__The problem__.
Search each line of the data for the word "runs"; copy every line where it is found.
Exercise materials START
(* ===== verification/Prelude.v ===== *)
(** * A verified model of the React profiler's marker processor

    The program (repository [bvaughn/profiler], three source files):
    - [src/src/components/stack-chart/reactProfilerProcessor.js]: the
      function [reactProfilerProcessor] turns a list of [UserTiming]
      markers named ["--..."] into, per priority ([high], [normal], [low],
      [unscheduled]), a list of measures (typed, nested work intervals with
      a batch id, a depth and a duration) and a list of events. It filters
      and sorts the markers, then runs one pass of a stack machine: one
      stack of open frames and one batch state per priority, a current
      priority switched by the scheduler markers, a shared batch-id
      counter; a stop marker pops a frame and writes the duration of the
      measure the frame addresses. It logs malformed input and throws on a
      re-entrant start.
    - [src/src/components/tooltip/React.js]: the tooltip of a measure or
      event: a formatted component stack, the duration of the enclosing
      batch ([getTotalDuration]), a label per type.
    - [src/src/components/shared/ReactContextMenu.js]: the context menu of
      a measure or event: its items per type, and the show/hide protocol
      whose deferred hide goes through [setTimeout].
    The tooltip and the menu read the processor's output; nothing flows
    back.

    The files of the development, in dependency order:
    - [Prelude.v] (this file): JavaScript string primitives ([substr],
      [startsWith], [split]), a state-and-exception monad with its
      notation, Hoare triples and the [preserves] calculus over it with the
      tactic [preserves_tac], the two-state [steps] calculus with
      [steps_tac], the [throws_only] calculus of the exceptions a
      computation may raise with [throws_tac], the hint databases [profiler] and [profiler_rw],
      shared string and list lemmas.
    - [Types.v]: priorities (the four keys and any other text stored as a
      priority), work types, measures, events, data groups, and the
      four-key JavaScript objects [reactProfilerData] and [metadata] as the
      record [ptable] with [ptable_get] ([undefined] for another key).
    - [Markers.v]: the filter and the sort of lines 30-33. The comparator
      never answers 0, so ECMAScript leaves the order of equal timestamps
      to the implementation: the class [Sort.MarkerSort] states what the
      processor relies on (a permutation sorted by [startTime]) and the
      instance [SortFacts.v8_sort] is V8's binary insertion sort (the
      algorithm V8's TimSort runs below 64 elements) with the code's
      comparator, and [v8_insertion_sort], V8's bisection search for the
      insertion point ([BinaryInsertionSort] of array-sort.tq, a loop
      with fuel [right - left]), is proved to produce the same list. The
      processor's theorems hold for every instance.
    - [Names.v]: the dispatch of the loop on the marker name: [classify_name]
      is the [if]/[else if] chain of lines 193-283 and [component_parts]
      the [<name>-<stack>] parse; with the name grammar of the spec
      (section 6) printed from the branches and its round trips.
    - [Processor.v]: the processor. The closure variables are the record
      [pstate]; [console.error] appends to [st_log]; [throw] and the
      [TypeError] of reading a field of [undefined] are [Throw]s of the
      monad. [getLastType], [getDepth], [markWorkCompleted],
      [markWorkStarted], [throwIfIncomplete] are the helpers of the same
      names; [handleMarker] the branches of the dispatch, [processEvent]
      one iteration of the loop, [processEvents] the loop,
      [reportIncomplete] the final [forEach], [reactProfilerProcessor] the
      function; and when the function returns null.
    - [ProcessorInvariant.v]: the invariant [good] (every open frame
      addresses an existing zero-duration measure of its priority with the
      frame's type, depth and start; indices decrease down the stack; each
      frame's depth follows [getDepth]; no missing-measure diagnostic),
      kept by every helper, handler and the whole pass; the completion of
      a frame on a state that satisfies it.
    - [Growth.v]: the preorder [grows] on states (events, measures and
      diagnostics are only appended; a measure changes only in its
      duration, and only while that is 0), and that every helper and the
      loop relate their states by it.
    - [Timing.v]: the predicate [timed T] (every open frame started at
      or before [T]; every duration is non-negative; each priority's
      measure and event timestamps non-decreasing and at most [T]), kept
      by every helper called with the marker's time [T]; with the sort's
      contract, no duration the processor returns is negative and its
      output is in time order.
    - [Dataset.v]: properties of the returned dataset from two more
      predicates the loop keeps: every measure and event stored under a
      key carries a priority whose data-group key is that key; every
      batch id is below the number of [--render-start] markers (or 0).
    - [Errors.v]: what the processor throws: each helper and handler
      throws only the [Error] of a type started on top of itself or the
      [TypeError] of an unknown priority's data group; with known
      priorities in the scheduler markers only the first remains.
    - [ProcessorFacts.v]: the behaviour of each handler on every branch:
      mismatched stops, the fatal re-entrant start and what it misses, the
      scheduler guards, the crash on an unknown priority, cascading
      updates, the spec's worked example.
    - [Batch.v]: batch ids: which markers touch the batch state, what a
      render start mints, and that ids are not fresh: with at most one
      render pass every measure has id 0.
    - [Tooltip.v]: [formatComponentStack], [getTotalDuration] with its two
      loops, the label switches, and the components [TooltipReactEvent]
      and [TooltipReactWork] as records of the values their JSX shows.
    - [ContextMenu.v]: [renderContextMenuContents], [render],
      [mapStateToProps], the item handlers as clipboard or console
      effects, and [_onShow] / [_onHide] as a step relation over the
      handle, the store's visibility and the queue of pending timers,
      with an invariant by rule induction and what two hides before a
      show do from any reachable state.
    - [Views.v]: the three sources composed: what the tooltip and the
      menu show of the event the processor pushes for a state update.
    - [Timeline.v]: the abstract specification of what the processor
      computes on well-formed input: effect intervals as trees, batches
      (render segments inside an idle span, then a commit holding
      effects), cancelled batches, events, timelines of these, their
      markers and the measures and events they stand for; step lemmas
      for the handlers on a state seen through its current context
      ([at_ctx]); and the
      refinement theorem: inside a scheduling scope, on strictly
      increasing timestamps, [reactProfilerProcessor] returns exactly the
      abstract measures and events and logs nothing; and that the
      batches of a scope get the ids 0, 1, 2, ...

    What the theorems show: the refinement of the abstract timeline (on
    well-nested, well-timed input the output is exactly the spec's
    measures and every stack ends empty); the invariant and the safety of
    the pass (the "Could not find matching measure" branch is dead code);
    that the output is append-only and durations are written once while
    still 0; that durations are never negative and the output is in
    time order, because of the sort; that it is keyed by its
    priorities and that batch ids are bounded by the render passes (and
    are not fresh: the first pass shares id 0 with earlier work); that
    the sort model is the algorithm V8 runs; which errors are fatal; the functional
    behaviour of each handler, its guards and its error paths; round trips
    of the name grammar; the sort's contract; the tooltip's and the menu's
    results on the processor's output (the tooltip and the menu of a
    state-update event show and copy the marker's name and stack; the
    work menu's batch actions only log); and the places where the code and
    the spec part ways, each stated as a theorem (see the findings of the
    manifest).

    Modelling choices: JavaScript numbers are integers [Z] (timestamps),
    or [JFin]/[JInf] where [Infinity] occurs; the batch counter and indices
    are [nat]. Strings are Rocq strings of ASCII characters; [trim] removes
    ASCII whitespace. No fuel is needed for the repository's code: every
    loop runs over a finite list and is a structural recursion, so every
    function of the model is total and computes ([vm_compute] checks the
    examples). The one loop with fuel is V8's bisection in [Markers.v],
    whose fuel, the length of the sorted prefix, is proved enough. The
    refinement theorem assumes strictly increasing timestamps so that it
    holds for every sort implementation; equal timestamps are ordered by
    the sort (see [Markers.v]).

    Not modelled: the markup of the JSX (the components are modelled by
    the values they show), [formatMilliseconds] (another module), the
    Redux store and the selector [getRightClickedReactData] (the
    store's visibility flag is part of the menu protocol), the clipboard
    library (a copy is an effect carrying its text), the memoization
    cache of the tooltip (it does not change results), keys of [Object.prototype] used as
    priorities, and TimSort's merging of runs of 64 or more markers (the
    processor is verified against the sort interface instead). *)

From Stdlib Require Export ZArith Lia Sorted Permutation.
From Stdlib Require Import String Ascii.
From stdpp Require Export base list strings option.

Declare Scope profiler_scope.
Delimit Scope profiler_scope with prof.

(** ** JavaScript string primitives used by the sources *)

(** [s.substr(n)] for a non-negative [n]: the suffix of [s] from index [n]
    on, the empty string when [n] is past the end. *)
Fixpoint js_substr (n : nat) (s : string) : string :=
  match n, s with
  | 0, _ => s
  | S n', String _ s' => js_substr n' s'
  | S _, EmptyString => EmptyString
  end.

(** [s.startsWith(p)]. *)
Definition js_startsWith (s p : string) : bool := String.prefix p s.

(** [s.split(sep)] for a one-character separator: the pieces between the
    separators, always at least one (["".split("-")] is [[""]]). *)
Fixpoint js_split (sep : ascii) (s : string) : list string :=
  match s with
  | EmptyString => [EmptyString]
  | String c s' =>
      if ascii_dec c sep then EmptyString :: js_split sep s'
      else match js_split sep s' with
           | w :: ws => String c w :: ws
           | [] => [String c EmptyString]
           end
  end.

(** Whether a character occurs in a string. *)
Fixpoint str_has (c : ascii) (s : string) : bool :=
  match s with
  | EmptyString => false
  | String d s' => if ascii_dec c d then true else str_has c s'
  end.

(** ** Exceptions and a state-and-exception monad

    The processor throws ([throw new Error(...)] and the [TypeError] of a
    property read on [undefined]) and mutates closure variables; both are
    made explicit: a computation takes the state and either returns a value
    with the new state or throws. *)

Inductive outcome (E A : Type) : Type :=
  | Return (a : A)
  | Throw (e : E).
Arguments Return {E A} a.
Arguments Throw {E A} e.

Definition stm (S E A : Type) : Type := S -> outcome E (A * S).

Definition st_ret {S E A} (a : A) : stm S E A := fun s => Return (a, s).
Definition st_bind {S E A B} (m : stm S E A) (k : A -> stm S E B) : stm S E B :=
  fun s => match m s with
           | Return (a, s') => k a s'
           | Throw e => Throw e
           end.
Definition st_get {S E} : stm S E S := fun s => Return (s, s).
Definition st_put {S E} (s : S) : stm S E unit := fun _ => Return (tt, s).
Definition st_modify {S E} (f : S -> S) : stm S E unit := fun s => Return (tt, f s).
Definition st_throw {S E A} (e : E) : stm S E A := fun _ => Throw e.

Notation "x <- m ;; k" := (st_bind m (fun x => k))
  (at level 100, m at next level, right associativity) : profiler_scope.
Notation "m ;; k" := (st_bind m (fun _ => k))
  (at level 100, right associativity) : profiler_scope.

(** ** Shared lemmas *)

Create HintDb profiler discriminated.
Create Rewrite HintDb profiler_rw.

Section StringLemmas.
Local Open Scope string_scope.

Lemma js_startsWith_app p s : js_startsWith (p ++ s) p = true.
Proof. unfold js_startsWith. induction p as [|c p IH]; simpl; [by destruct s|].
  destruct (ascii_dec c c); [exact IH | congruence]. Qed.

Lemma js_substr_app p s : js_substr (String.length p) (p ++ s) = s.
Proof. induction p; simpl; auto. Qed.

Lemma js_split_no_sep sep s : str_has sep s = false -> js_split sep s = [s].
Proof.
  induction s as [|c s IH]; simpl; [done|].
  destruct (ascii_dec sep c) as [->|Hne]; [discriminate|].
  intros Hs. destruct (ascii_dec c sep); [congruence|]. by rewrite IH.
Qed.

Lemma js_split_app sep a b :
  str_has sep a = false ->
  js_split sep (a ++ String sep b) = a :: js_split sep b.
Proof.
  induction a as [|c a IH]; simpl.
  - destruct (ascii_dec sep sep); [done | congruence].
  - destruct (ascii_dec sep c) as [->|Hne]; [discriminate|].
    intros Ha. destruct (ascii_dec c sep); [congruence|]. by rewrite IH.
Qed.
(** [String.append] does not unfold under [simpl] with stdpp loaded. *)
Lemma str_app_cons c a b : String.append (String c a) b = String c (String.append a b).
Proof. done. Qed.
Exercise materials END
__Answer to this exercise__.
      and sorts the markers, then runs one pass of a stack machine: one
      algorithm V8's TimSort runs below 64 elements) with the code's
    the sort model is the algorithm V8 runs; which errors are fatal; the functional
    loop runs over a finite list and is a structural recursion, so every
    priorities, and TimSort's merging of runs of 64 or more markers (the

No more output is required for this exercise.